» **What the task requires**:
Every line in the data below from the one containing "of the cluster" down to the one containing "kget (T := Gateway)", both included, must be retyped exactly; no other line is to appear.

» **Listed entries**:
BEGIN

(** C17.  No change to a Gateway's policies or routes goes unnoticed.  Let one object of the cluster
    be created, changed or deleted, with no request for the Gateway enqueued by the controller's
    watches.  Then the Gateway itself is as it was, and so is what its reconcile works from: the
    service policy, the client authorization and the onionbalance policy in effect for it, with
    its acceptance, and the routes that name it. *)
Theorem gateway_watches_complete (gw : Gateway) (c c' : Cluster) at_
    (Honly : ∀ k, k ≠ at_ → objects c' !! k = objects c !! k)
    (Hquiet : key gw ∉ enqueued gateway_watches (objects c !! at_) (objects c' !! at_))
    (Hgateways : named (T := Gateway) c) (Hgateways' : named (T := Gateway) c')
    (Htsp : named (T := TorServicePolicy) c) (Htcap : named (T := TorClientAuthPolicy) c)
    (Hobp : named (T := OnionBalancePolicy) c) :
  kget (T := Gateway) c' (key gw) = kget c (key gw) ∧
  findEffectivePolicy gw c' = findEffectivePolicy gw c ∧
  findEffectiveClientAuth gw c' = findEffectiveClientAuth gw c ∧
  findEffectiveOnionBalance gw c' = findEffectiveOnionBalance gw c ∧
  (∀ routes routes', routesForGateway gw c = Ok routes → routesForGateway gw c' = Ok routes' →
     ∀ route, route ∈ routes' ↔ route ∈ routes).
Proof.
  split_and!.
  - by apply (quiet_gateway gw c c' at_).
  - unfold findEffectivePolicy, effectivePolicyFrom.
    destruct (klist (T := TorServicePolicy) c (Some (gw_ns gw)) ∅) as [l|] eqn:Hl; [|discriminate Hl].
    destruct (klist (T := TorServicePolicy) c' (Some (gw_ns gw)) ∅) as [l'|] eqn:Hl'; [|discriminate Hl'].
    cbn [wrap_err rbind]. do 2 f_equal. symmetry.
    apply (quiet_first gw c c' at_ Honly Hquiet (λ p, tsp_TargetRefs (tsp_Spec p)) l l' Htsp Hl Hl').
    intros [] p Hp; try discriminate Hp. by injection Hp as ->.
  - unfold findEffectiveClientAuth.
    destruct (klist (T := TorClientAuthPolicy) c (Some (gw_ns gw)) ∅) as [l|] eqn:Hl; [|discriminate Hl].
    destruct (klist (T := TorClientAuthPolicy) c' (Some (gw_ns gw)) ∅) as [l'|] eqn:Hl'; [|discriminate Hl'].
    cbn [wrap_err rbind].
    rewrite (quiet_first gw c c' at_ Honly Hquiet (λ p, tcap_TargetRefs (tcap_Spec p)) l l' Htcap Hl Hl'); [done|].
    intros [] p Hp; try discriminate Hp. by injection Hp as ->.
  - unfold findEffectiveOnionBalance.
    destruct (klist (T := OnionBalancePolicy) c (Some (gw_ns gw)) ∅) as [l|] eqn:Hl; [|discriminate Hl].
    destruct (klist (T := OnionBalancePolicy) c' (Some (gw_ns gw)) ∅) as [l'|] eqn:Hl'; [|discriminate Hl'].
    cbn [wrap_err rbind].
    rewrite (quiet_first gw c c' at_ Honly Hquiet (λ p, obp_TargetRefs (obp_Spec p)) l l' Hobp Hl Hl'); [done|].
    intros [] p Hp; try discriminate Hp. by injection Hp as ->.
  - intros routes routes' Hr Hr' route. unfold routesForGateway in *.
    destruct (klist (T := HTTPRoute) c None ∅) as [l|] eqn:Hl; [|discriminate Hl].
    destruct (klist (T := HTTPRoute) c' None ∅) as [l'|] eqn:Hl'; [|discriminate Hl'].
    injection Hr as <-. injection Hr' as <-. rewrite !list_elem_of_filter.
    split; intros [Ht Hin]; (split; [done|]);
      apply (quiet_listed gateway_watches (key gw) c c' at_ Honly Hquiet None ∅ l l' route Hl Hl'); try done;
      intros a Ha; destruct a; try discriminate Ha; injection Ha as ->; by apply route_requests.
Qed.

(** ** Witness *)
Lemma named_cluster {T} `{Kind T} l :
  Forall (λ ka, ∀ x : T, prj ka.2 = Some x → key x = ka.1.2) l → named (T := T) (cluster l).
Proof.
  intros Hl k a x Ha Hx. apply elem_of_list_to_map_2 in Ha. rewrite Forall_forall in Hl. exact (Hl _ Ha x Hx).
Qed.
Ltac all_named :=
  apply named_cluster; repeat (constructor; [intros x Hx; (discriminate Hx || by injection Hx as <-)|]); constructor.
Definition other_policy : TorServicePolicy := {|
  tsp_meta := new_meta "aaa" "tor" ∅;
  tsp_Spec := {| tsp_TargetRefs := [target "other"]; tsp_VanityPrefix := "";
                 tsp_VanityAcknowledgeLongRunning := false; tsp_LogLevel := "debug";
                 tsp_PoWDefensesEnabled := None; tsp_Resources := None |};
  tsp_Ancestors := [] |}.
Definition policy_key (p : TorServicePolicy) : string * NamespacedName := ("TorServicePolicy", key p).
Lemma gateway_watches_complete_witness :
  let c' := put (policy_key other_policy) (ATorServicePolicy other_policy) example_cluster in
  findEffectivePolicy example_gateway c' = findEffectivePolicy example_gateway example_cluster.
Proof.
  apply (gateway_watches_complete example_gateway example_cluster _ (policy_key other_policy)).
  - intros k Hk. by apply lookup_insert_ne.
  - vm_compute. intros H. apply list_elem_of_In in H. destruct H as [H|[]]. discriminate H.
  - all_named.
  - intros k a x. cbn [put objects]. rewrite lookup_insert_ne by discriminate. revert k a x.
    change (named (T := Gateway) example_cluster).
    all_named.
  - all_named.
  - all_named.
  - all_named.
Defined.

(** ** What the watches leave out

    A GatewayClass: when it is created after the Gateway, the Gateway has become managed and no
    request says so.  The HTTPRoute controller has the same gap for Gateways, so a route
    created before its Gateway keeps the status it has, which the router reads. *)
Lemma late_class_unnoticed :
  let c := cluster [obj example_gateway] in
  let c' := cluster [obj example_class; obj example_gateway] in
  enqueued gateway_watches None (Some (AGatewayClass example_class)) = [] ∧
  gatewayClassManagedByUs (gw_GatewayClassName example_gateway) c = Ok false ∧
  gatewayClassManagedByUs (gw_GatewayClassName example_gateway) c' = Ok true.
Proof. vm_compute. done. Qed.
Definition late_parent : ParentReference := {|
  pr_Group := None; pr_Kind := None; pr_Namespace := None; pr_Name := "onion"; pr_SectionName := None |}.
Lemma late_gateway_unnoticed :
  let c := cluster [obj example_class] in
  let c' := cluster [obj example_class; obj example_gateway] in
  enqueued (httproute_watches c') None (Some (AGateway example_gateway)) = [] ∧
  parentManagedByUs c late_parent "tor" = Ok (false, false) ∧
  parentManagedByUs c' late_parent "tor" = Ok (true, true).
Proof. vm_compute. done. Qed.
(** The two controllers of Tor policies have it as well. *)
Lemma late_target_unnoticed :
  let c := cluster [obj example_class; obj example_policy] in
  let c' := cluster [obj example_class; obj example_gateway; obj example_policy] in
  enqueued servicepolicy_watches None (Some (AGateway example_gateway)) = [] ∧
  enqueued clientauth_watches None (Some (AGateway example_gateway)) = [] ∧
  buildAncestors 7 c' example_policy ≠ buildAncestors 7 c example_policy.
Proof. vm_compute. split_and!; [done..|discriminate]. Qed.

END
BEGIN

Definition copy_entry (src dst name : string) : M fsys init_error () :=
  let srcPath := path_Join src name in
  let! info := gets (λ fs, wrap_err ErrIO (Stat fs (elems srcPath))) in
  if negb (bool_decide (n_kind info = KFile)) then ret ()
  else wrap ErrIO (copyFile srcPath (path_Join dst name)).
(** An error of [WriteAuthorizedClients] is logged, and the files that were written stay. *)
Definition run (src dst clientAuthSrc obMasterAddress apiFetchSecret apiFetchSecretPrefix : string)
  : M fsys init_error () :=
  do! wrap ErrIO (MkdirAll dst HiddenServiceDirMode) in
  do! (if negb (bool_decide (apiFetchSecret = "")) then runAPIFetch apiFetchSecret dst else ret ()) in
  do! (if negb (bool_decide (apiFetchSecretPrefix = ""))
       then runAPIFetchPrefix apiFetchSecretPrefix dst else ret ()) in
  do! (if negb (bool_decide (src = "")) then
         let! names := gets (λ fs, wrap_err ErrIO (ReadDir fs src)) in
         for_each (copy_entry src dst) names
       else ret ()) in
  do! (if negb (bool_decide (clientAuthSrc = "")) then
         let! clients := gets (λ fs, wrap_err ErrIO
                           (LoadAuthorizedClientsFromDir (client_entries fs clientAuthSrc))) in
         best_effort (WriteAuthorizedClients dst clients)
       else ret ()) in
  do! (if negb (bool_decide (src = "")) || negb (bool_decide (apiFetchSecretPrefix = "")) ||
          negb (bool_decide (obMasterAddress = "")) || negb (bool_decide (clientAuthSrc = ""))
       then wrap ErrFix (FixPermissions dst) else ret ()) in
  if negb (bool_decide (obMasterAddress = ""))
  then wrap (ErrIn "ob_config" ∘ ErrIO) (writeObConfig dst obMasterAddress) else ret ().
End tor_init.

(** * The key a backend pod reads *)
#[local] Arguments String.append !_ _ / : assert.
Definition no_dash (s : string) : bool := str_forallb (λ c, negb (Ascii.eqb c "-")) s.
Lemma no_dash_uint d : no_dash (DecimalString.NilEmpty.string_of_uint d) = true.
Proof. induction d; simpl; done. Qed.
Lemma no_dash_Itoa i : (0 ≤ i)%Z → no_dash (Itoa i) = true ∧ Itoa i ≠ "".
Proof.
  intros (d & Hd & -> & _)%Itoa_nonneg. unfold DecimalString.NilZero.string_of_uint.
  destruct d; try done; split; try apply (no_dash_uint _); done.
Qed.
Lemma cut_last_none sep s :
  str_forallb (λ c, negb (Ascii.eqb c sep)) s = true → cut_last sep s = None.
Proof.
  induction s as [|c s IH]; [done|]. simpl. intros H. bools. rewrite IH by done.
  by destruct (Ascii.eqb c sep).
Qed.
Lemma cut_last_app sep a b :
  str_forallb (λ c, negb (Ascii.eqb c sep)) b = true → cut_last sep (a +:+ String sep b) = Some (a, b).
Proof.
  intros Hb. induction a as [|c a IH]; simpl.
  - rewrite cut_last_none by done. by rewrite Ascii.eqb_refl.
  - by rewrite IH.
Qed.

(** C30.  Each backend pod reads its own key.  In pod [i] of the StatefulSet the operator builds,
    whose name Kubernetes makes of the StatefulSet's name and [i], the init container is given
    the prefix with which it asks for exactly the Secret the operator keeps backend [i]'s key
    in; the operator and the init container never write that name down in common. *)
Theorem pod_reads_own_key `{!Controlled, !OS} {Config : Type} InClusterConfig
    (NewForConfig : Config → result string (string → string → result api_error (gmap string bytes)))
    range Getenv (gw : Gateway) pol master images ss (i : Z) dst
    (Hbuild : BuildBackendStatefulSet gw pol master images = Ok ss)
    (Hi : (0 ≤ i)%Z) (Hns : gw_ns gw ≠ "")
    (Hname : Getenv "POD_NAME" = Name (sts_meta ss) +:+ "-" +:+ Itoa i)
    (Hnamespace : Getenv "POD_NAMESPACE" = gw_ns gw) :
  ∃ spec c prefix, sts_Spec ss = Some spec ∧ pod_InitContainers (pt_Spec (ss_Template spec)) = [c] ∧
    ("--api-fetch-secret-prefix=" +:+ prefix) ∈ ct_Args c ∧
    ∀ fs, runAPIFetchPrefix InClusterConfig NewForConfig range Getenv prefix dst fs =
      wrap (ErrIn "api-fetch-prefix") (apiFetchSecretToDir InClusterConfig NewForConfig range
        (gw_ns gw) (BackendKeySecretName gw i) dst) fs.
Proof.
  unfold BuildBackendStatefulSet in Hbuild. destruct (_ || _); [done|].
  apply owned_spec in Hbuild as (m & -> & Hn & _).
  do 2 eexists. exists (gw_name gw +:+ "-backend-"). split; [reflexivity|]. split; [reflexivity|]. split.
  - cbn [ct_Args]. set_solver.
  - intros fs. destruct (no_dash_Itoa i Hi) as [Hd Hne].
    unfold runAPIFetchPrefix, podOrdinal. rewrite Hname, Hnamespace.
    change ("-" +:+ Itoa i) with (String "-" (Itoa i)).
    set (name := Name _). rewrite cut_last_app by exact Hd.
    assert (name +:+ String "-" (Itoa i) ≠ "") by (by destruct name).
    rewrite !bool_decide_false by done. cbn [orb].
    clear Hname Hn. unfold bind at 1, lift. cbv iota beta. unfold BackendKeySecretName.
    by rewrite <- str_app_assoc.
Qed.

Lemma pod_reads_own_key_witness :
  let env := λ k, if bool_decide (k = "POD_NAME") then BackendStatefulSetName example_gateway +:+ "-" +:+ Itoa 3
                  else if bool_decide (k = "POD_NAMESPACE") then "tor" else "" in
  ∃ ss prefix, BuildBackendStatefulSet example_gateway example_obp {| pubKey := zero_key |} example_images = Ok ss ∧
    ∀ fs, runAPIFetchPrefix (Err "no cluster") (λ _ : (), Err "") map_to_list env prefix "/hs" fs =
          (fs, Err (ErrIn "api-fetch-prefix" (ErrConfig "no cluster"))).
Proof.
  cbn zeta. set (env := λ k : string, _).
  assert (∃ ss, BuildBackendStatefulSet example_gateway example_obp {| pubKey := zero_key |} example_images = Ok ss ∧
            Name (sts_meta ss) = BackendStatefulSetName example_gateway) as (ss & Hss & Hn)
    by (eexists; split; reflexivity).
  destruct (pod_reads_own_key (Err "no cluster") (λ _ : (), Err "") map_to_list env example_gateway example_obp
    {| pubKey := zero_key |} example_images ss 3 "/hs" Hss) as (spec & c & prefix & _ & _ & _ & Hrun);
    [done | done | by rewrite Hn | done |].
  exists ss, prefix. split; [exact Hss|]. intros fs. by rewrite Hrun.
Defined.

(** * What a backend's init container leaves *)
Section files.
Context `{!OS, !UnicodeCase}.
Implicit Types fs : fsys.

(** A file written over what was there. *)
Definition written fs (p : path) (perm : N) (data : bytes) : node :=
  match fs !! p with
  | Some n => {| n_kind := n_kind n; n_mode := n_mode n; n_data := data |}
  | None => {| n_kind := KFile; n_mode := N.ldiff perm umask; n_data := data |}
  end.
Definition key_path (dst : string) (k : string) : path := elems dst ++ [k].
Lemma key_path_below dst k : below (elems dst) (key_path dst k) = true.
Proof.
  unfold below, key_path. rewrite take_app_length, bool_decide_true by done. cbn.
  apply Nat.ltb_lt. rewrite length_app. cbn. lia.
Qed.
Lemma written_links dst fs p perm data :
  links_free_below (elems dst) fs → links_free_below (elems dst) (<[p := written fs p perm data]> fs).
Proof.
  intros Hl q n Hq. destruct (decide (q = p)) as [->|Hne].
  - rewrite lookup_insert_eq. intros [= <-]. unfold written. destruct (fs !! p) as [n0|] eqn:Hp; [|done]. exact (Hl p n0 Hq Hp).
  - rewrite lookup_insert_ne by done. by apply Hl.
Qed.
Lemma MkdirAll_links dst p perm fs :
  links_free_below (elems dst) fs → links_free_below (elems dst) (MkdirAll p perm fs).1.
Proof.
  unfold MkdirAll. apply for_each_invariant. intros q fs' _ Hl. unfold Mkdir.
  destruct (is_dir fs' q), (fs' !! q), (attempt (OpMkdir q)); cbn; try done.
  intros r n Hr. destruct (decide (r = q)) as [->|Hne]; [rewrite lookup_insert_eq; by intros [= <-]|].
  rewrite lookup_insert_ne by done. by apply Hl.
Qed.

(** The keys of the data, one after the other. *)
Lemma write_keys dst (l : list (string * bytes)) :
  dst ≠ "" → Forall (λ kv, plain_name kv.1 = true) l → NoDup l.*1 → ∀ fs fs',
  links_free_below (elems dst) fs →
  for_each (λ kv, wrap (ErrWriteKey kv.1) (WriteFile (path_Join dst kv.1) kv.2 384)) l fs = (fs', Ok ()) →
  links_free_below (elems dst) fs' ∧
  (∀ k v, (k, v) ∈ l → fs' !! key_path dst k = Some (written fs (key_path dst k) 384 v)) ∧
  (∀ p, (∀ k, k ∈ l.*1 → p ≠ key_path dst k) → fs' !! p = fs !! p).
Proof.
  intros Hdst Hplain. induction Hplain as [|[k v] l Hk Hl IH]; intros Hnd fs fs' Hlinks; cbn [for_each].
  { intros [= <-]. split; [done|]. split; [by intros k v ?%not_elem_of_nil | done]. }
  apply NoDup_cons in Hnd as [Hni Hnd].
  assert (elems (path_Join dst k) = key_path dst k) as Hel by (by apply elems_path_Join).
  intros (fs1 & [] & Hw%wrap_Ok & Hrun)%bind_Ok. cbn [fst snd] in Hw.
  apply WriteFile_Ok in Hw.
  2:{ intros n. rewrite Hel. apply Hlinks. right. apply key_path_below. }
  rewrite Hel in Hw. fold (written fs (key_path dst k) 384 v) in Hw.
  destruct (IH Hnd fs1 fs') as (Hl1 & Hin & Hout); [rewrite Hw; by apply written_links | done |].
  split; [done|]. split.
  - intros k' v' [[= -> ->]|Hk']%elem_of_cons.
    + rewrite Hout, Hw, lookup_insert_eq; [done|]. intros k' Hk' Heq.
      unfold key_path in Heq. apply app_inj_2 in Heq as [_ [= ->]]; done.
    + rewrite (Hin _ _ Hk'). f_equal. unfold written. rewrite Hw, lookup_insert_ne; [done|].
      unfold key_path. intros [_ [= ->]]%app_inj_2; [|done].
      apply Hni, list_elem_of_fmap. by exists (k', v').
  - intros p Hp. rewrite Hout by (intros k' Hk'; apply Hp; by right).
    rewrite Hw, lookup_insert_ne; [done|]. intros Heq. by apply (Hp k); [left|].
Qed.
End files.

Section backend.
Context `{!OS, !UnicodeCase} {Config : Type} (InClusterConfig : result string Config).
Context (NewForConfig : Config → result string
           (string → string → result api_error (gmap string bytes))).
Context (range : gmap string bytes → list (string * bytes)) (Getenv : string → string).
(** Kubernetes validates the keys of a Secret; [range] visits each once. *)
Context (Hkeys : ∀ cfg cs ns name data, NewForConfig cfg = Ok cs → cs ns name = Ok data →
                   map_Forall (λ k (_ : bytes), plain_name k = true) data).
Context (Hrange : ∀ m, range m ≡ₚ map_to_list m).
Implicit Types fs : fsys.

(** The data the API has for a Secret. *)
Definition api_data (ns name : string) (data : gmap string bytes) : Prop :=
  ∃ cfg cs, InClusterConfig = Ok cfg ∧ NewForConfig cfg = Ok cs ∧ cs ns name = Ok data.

END

» **Answer to the problem**:
(** C17.  No change to a Gateway's policies or routes goes unnoticed.  Let one object of the cluster
    be created, changed or deleted, with no request for the Gateway enqueued by the controller's
    watches.  Then the Gateway itself is as it was, and so is what its reconcile works from: the
    service policy, the client authorization and the onionbalance policy in effect for it, with
    its acceptance, and the routes that name it. *)
Theorem gateway_watches_complete (gw : Gateway) (c c' : Cluster) at_
    (Honly : ∀ k, k ≠ at_ → objects c' !! k = objects c !! k)
    (Hquiet : key gw ∉ enqueued gateway_watches (objects c !! at_) (objects c' !! at_))
    (Hgateways : named (T := Gateway) c) (Hgateways' : named (T := Gateway) c')
    (Htsp : named (T := TorServicePolicy) c) (Htcap : named (T := TorClientAuthPolicy) c)
    (Hobp : named (T := OnionBalancePolicy) c) :
  kget (T := Gateway) c' (key gw) = kget c (key gw) ∧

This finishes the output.